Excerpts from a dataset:

.....

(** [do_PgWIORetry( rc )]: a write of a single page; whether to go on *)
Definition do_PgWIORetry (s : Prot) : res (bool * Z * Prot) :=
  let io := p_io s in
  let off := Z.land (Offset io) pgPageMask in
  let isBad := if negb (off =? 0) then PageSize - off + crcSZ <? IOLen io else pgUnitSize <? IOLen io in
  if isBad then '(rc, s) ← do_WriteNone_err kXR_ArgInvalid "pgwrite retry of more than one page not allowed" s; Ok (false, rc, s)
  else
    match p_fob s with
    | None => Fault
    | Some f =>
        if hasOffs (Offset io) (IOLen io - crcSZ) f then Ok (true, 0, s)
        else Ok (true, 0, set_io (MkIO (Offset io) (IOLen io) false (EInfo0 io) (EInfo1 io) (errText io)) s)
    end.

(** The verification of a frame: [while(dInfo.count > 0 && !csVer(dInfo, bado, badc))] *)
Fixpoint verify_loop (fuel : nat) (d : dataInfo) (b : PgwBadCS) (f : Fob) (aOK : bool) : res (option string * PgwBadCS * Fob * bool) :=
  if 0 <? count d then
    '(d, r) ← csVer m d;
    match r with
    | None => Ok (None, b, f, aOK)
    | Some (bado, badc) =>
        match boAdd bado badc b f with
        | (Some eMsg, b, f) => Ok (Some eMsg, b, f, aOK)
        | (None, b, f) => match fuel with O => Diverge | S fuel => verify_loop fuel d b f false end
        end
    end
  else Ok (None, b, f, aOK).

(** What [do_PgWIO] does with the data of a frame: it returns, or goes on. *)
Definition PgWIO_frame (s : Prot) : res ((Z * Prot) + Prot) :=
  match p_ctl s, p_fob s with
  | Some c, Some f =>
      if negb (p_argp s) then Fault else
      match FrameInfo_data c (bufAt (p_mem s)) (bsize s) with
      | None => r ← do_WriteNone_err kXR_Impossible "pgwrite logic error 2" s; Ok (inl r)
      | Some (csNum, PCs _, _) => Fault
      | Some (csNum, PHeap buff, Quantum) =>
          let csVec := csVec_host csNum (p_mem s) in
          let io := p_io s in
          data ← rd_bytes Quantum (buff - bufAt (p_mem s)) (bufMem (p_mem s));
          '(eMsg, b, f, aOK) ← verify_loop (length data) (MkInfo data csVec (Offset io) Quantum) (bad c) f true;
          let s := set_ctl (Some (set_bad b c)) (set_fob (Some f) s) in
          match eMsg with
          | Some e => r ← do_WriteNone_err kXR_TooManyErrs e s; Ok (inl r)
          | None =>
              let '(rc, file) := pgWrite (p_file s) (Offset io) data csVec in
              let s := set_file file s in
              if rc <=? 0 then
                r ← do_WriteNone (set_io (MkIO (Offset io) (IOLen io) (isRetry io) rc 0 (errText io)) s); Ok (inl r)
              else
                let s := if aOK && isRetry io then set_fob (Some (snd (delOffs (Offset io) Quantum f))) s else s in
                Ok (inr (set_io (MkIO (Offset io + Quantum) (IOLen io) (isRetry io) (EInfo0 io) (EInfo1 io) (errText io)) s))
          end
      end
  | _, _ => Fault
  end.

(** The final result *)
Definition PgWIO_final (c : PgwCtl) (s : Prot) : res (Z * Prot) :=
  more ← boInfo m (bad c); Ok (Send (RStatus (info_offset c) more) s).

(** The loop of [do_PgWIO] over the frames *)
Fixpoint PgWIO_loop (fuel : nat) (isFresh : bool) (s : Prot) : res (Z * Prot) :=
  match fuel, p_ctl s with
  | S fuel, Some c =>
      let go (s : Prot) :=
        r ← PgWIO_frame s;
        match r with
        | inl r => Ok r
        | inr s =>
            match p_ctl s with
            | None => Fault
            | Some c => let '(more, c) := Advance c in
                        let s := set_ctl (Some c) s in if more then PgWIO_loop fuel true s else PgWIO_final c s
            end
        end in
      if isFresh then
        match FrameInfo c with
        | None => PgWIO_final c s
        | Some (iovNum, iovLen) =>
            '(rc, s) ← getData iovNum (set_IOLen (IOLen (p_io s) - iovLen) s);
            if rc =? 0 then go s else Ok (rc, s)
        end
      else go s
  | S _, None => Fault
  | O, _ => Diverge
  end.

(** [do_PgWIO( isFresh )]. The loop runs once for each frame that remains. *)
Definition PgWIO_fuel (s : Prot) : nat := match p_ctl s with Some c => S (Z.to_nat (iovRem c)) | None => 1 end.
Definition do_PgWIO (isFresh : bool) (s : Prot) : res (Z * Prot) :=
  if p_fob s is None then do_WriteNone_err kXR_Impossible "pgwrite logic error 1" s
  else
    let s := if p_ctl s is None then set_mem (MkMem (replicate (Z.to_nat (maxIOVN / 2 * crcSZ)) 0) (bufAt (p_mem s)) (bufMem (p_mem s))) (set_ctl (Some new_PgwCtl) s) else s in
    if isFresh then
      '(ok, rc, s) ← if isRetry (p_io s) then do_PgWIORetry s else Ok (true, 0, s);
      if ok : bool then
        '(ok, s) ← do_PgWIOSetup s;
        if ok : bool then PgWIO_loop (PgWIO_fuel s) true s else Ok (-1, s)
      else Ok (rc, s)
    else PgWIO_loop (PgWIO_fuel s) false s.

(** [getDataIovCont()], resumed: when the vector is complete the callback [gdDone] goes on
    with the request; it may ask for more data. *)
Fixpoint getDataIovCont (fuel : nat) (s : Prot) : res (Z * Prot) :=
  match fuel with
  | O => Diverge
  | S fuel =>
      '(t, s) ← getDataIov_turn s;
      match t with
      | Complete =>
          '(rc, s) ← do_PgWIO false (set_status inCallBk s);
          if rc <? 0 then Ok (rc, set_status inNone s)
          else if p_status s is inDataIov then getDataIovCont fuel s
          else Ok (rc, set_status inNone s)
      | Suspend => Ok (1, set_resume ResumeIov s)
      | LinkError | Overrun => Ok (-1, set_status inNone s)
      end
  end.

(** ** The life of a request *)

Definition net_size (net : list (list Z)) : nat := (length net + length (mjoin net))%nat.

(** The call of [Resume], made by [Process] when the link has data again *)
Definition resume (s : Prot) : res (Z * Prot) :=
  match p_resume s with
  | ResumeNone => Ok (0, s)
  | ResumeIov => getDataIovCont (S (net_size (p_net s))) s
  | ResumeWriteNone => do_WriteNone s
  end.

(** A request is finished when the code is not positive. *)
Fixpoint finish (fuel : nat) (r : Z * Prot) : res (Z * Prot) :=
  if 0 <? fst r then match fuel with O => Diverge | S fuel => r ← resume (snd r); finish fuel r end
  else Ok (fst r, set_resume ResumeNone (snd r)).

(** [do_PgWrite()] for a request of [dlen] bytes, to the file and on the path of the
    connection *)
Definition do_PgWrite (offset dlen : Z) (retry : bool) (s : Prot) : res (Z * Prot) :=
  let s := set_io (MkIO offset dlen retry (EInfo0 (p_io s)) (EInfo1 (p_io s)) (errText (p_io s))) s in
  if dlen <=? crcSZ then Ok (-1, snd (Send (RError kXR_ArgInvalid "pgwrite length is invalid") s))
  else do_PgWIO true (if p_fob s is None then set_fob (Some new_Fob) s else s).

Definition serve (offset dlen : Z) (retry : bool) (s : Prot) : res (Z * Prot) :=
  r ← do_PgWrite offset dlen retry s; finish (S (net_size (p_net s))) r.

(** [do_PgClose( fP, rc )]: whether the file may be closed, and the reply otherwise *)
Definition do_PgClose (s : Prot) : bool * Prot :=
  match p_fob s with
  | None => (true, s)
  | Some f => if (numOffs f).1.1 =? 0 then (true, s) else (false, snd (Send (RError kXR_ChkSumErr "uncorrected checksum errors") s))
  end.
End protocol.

.....

### [PROBLEM TO SOLVE]
What you return must be an exact retyping of the lines above starting at the line with "ResumeWriteNone => do_WriteNone s" and ending at the line with "Fixpoint finish (fuel", and nothing besides.

### [SOLUTION TO THIS PROBLEM]
  | ResumeWriteNone => do_WriteNone s
  end.

(** A request is finished when the code is not positive. *)
Fixpoint finish (fuel : nat) (r : Z * Prot) : res (Z * Prot) :=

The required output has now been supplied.